Ma prochaine héroïne, Emma, a perdu brutalement la vue à la suite d'une infection bactérienne...
On s’est tous posé au moins une fois ces questions stupides sur des choix impossibles. Tu préférerais perdre un bras ou une jambe ? Ton père ou ta mère ? On fantasme avec ses peurs, bien au chaud dans son corps intact.
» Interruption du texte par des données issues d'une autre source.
(** X19. Whatever happens, the command ends with exactly one pop-up, its
    last action, and sends at most one request; it sends one only with an
    editor open, a usable checklist and a credential that is set. *)
Theorem one_popup_one_request (h : Host) :
  exists evs popup,
    fst (runChecklist describe h) = evs ++ [popup]
    /\ is_popup popup = true
    /\ forallb (fun e => negb (is_popup e)) evs = true
    /\ (length (snd (runChecklist describe h)) <= 1)%nat
    /\ (snd (runChecklist describe h) <> [] ->
        activeTextEditor h <> None /\ usable_checklist (env h)
        /\ exists apiKey, OPENAI_API_KEY (env h) = Some apiKey /\ apiKey <> []).
Proof.
  unfold runChecklist.
  destruct (activeTextEditor h) as [editor|]; [|eexists [], _; cbn [fst snd length app negb]; split_and!; [done..|lia|done]].
  destruct (truthy (loadChecklist (env h))) eqn:Ht; [|eexists [], _; cbn [fst snd length app negb]; split_and!; [done..|lia|done]].
  apply loadChecklist_truthy in Ht. cbn [negb].
  assert (forall e, exists evs popup,
            failure describe e = evs ++ [popup] /\ is_popup popup = true
            /\ forallb (fun e => negb (is_popup e)) evs = true) as Hfail.
  { intros e. by eexists [_], _. }
  assert (exists evs popup,
            fst (let '(sent, outcome) :=
                   runLLMReview (env h) (getText editor) (loadChecklist (env h)) in
                 (heading editor (loadChecklist (env h)) ++
                  match outcome with
                  | inl e => failure describe e
                  | inr results =>
                      results_heading ++
                      match iterate results with
                      | inl e => failure describe e
                      | inr rs =>
                          let '(lines, stopped) := render rs in
                          lines ++
                          match stopped with
                          | None => [ShowInformationMessage
                                       (js "AI checklist review completed.")]
                          | Some e => failure describe e
                          end
                      end
                  end, sent)) = evs ++ [popup]
            /\ is_popup popup = true
            /\ forallb (fun e => negb (is_popup e)) evs = true) as (evs & popup & He & Hp & Hevs).
  { destruct (runLLMReview _ _ _) as [sent [e|results]]; cbn [fst].
    - destruct (Hfail e) as (evs & popup & -> & Hp & Hevs).
      exists (heading editor (loadChecklist (env h)) ++ evs), popup.
      rewrite <- app_assoc, forallb_app, Hevs. done.
    - destruct (iterate results) as [e|rs].
      + destruct (Hfail e) as (evs & popup & -> & Hp & Hevs).
        exists (heading editor (loadChecklist (env h)) ++ results_heading ++ evs), popup.
        rewrite <- !app_assoc, !forallb_app, Hevs. done.
      + pose proof (render_lines rs) as Hl.
        destruct (render rs) as [lines [e|]]; cbn [fst] in Hl.
        * destruct (Hfail e) as (evs & popup & -> & Hp & Hevs).
          exists (heading editor (loadChecklist (env h)) ++ results_heading
                  ++ lines ++ evs), popup.
          rewrite <- !app_assoc, !forallb_app, Hl, Hevs. done.
        * eexists (heading editor (loadChecklist (env h)) ++ results_heading ++ lines), _.
          rewrite <- !app_assoc, !forallb_app, Hl. done. }
  exists evs, popup. split; [done|]. split; [done|]. split; [done|].
  unfold runLLMReview.
  destruct (OPENAI_API_KEY (env h)) as [[|k ks]|] eqn:Hkey; cbn [snd length].
  - split; [lia|done].
  - split; [lia|]. intros _. split; [done|]. split; [done|]. by exists (k :: ks).
  - split; [lia|done].
Qed.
Jusqu’au jour où quelque chose survient. Quelque chose de plus puissant que tout ce que vous auriez pu imaginer, qui vous dépasse, vous submerge.
Acanthamoeba.
Une bactérie microscopique vivant dans l’eau. Invisible, insignifiante, inoffensive. Sauf si elle sent son territoire menacé. Car alors la furie se déchaîne et vous ravage les yeux en quelques bouchées. Dans mon cas, il a suffi d’une lentille mal rincée, remise à la va-vite, encore humide, parce que j’étais pressée.
Acanthamoeba.
Le nom maudit claque dans ma tête comme une incantation païenne. Moi je l’appelle la Bestiole. Le souvenir de ce qu’elle m’a fait subir est marqué dans ma mémoire et ma chair.
À cause d’elle, j’ai dû me terrer dans une chambre obscure pendant des semaines. Volets et rideaux tirés, lunettes spéciales portées en permanence pour éviter tout rai de lumière.
À chaque heure du jour et de la nuit, m’appliquer moi-même le collyre dans mon œil raclé par l’ophtalmo. La brûlure sur le globe à vif, aussi intense qu’un jet d’acide.
Le diagnostic n’a pas été moins cruel : « Kératite amibienne sévère. Cornée endommagée au-delà du réparable. Lésion irréversible et dégénérative ». En clair, aucun espoir du guérir et risque de perdre à tout moment les deux dixièmes qui me restent et me séparent du statut d’aveugle.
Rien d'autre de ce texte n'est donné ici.